== The input
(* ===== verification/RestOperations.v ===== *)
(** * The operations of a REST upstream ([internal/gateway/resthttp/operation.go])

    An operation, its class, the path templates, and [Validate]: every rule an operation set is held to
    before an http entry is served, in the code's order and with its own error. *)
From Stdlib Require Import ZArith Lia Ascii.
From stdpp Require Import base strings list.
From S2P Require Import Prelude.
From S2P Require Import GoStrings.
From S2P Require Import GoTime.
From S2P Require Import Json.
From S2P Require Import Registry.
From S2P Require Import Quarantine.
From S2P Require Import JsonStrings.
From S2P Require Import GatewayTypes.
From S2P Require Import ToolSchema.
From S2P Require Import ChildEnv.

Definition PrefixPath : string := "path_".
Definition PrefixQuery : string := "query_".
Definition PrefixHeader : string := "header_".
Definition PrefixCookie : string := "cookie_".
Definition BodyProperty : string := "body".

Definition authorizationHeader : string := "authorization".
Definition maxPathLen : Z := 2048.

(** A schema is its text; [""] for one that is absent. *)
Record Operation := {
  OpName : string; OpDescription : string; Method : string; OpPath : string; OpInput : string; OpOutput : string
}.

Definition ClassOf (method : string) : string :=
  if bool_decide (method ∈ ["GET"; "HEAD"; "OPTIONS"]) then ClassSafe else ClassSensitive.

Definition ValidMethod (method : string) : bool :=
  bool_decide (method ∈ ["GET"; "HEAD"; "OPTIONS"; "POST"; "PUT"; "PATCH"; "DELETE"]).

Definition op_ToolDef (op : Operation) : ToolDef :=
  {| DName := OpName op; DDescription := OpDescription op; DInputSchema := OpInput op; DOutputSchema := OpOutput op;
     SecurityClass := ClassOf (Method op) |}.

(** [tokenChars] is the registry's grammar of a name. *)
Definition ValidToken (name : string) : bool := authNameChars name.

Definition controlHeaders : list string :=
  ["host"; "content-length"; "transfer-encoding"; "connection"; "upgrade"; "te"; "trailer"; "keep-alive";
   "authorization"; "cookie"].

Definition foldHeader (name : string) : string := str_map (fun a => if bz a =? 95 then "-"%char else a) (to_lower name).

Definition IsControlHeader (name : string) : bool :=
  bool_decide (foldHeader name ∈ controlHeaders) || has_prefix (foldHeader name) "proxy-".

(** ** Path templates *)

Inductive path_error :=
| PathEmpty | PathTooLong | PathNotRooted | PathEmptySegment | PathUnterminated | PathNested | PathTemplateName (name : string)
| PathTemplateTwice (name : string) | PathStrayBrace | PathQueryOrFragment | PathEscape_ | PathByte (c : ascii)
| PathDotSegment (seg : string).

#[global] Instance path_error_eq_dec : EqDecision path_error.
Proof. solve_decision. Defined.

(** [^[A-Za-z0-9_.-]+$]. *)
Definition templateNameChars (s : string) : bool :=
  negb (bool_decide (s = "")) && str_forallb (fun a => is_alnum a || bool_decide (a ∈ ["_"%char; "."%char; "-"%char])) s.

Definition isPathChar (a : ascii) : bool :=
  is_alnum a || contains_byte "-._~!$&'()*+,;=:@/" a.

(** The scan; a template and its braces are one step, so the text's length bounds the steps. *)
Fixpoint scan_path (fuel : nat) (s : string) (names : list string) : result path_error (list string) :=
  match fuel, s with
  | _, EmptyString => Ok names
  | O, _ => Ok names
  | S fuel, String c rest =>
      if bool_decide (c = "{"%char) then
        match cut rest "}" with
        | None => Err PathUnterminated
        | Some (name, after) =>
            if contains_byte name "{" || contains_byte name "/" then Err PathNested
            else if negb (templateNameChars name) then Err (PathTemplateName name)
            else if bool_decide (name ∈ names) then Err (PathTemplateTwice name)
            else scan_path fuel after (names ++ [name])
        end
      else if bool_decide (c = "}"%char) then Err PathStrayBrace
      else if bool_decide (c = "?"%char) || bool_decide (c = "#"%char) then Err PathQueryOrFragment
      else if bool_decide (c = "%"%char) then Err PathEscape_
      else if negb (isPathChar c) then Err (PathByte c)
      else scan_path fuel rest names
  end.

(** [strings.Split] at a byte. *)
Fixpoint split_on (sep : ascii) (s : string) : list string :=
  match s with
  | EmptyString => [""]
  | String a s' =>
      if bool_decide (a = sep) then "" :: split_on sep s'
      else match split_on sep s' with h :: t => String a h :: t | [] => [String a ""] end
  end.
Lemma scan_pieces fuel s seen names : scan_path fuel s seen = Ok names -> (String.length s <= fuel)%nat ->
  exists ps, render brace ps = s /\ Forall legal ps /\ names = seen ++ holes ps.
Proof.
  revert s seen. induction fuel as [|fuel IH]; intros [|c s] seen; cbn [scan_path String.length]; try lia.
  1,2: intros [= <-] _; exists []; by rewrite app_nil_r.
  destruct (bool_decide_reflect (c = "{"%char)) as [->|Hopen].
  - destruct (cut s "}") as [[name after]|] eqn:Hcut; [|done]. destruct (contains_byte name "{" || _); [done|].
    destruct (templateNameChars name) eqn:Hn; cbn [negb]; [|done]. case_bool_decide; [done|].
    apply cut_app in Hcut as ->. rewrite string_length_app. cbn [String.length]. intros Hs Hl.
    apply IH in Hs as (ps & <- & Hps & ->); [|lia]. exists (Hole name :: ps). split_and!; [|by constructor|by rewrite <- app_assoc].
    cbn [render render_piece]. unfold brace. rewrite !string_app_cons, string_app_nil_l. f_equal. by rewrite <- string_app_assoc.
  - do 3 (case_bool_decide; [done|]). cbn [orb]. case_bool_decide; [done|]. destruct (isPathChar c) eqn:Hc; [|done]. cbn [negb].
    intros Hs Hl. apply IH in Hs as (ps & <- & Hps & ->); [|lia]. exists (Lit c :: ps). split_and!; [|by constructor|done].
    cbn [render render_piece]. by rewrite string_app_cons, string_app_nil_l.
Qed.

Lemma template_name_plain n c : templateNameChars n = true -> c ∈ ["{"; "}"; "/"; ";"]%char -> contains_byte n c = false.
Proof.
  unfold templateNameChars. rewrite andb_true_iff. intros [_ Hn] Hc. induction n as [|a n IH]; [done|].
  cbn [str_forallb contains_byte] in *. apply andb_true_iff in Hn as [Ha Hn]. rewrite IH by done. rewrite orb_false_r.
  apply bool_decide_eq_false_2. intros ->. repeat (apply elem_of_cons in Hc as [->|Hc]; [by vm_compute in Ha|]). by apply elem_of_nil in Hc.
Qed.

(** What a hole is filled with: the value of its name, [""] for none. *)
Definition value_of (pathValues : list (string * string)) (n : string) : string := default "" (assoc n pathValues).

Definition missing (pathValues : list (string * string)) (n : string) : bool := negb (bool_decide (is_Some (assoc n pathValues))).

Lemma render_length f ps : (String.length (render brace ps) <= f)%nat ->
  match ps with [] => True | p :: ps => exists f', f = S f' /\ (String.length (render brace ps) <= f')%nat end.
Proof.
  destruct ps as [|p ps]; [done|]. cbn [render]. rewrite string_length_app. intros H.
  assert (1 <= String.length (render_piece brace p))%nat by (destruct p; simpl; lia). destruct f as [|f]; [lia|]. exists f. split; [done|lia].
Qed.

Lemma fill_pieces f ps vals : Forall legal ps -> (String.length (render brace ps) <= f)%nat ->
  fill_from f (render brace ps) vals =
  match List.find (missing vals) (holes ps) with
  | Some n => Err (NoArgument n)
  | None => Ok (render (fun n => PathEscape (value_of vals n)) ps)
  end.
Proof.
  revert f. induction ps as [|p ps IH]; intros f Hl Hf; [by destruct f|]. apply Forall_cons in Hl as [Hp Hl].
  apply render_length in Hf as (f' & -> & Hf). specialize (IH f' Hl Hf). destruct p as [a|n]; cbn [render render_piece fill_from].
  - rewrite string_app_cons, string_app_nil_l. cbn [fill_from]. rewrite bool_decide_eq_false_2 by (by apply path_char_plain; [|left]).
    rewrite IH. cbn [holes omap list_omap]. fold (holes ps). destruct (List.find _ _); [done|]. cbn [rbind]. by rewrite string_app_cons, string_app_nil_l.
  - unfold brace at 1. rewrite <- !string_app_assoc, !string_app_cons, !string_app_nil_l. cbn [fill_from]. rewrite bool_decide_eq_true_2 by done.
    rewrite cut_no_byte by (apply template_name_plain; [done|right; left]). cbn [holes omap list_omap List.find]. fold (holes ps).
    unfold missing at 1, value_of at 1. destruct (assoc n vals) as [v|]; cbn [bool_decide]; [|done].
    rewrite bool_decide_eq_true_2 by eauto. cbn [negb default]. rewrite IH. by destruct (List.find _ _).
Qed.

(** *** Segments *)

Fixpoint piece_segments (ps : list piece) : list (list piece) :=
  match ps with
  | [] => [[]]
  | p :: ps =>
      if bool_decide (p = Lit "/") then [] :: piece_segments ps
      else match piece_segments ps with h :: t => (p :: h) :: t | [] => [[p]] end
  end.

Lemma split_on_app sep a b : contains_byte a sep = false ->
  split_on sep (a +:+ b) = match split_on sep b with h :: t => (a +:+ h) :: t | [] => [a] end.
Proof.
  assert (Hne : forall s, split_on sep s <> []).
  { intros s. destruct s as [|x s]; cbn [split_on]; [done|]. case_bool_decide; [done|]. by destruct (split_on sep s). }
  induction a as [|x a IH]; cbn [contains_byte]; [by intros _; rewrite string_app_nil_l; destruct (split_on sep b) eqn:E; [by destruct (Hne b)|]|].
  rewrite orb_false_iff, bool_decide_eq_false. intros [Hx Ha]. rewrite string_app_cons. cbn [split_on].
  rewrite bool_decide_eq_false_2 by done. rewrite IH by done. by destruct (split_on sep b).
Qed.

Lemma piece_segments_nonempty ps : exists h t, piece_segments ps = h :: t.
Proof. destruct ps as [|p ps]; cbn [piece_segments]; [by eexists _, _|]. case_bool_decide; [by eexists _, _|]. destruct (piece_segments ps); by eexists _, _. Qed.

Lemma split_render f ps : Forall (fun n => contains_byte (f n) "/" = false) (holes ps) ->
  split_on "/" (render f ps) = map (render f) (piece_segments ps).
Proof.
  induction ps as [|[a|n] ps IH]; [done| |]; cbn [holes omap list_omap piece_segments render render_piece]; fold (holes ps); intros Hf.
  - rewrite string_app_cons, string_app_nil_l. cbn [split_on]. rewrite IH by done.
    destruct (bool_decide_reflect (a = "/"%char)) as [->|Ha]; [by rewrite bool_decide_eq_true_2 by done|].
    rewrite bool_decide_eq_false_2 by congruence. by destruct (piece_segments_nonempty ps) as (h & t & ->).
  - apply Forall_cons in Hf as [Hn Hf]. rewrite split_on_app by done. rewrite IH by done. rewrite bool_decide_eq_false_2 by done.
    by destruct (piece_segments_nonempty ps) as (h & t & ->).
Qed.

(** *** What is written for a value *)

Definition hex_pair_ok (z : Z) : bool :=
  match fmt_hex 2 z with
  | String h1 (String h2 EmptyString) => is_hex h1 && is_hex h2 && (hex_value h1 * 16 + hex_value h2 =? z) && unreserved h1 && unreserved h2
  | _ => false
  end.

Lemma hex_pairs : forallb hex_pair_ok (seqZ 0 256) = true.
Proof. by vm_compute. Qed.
====
▸ **Task instructions**: Retype only this range exactly: the first line of the data through the line where "From Stdlib Require Import ZArith Lia Ascii." appears.

▸ **Result**:
(* ===== verification/RestOperations.v ===== *)
(** * The operations of a REST upstream ([internal/gateway/resthttp/operation.go])

    An operation, its class, the path templates, and [Validate]: every rule an operation set is held to
    before an http entry is served, in the code's order and with its own error. *)
From Stdlib Require Import ZArith Lia Ascii.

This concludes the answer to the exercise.